» **ABOUT THIS EXERCISE**
Go through the entries below from the first line and transcribe each one exactly, ending with the line that contains "(t =? ULOG_OPERATION_AND)".

» **DATA FOR PROCESSING**
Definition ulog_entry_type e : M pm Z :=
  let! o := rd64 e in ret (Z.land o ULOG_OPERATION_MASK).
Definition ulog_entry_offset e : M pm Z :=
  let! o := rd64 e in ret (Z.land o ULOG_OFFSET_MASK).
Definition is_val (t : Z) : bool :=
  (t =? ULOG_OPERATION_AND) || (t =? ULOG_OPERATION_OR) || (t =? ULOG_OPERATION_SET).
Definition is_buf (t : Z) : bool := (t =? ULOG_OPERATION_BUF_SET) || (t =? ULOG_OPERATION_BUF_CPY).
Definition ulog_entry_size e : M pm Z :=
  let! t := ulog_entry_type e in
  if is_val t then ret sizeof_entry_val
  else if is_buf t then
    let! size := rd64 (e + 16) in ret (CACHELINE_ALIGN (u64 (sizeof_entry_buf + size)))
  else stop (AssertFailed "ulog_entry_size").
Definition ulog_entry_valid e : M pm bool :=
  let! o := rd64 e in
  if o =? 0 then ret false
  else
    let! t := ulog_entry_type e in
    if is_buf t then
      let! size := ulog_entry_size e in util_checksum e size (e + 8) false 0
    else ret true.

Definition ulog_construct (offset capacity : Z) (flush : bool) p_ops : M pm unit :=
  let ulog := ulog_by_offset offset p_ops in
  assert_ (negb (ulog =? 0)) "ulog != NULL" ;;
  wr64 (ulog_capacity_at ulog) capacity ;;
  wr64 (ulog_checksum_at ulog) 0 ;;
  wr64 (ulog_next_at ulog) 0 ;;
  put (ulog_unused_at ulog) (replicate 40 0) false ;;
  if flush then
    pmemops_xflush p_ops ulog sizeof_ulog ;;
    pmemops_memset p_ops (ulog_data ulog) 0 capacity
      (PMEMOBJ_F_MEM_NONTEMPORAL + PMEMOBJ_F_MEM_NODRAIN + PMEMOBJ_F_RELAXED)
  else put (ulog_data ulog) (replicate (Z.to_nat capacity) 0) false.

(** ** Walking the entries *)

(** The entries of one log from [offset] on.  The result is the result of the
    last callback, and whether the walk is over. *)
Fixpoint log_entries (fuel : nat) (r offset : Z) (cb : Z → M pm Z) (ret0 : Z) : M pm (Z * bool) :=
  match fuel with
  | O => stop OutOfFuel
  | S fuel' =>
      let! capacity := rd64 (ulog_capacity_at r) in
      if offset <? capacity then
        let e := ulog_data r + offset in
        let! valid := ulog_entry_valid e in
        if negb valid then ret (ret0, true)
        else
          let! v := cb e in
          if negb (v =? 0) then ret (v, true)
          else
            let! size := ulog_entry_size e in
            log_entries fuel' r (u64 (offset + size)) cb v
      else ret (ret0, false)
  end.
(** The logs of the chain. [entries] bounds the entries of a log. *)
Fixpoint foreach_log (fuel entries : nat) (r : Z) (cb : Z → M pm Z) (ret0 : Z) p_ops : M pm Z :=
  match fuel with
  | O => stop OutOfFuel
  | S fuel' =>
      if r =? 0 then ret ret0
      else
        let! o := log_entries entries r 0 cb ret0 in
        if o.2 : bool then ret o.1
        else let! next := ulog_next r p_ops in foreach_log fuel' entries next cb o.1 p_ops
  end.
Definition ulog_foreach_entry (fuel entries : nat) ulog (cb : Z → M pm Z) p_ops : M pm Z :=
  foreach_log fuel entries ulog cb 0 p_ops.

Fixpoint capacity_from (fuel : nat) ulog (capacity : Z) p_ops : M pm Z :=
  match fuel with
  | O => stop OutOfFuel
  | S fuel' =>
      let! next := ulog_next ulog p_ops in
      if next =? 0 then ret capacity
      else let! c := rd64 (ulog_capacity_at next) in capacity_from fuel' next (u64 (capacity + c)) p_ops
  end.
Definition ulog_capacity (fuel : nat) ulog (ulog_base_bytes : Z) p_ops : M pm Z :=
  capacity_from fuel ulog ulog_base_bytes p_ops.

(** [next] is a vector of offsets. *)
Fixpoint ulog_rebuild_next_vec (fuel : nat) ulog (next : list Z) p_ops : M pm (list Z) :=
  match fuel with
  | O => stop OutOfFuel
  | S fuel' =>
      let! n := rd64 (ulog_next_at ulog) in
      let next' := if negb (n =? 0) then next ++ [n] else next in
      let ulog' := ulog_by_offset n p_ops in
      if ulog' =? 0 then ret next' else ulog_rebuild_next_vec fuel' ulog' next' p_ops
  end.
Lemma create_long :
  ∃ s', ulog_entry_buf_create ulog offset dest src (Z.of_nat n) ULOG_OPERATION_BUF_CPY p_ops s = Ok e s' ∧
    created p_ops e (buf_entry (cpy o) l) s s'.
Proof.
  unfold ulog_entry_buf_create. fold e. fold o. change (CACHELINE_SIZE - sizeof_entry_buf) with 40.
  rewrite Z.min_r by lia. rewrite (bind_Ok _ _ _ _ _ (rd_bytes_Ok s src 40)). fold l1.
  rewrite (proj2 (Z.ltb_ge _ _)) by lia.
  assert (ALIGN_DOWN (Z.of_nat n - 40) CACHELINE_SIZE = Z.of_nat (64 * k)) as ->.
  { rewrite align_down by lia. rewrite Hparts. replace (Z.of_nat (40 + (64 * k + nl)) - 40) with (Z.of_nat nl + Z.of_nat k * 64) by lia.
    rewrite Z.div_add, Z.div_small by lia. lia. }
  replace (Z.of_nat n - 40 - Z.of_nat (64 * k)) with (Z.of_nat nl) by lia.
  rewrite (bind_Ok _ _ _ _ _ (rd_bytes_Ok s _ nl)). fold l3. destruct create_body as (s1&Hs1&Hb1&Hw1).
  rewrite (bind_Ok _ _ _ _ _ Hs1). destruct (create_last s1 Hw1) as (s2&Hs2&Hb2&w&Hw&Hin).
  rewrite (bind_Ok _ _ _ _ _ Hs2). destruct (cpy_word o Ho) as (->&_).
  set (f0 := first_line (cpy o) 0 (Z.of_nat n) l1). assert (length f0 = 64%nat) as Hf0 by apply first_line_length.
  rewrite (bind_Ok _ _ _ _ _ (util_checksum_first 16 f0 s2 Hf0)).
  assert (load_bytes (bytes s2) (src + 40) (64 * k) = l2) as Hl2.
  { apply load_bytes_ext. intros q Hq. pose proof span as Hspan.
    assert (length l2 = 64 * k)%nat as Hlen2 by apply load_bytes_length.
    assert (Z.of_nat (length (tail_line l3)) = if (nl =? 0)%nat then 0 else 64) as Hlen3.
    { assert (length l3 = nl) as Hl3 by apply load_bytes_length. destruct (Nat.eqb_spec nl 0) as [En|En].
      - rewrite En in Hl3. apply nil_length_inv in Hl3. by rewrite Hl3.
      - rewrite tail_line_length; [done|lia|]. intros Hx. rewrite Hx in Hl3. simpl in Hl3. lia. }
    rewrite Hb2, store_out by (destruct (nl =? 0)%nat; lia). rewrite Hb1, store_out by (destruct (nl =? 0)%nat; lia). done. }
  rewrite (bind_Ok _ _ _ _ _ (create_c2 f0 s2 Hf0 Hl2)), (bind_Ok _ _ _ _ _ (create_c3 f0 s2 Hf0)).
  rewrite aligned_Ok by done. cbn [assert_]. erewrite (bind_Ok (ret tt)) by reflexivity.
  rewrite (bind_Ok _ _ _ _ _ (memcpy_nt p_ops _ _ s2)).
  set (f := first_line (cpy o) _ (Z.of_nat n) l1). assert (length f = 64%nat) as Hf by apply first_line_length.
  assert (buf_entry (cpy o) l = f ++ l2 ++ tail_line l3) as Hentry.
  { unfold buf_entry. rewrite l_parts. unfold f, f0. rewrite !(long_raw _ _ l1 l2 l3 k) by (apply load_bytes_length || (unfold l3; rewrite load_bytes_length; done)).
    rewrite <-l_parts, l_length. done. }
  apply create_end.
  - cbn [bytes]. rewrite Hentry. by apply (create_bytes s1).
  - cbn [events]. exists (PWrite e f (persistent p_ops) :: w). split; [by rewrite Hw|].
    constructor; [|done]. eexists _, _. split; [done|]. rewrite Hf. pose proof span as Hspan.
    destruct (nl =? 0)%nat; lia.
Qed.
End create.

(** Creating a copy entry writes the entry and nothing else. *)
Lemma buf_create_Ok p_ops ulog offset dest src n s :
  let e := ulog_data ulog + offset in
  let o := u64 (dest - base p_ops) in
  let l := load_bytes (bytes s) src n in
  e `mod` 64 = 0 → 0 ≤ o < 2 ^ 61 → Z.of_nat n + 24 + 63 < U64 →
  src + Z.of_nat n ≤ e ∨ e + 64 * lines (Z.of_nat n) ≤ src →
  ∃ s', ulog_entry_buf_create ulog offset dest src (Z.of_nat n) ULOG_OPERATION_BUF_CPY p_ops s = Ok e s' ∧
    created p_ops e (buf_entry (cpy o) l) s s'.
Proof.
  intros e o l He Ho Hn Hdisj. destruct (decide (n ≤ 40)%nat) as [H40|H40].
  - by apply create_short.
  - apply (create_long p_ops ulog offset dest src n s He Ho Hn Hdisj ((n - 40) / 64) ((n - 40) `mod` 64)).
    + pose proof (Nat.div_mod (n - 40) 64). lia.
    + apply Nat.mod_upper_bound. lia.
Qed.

» **WRITTEN ANSWER**
Definition ulog_entry_type e : M pm Z :=
  let! o := rd64 e in ret (Z.land o ULOG_OPERATION_MASK).
Definition ulog_entry_offset e : M pm Z :=
  let! o := rd64 e in ret (Z.land o ULOG_OFFSET_MASK).
Definition is_val (t : Z) : bool :=
  (t =? ULOG_OPERATION_AND) || (t =? ULOG_OPERATION_OR) || (t =? ULOG_OPERATION_SET).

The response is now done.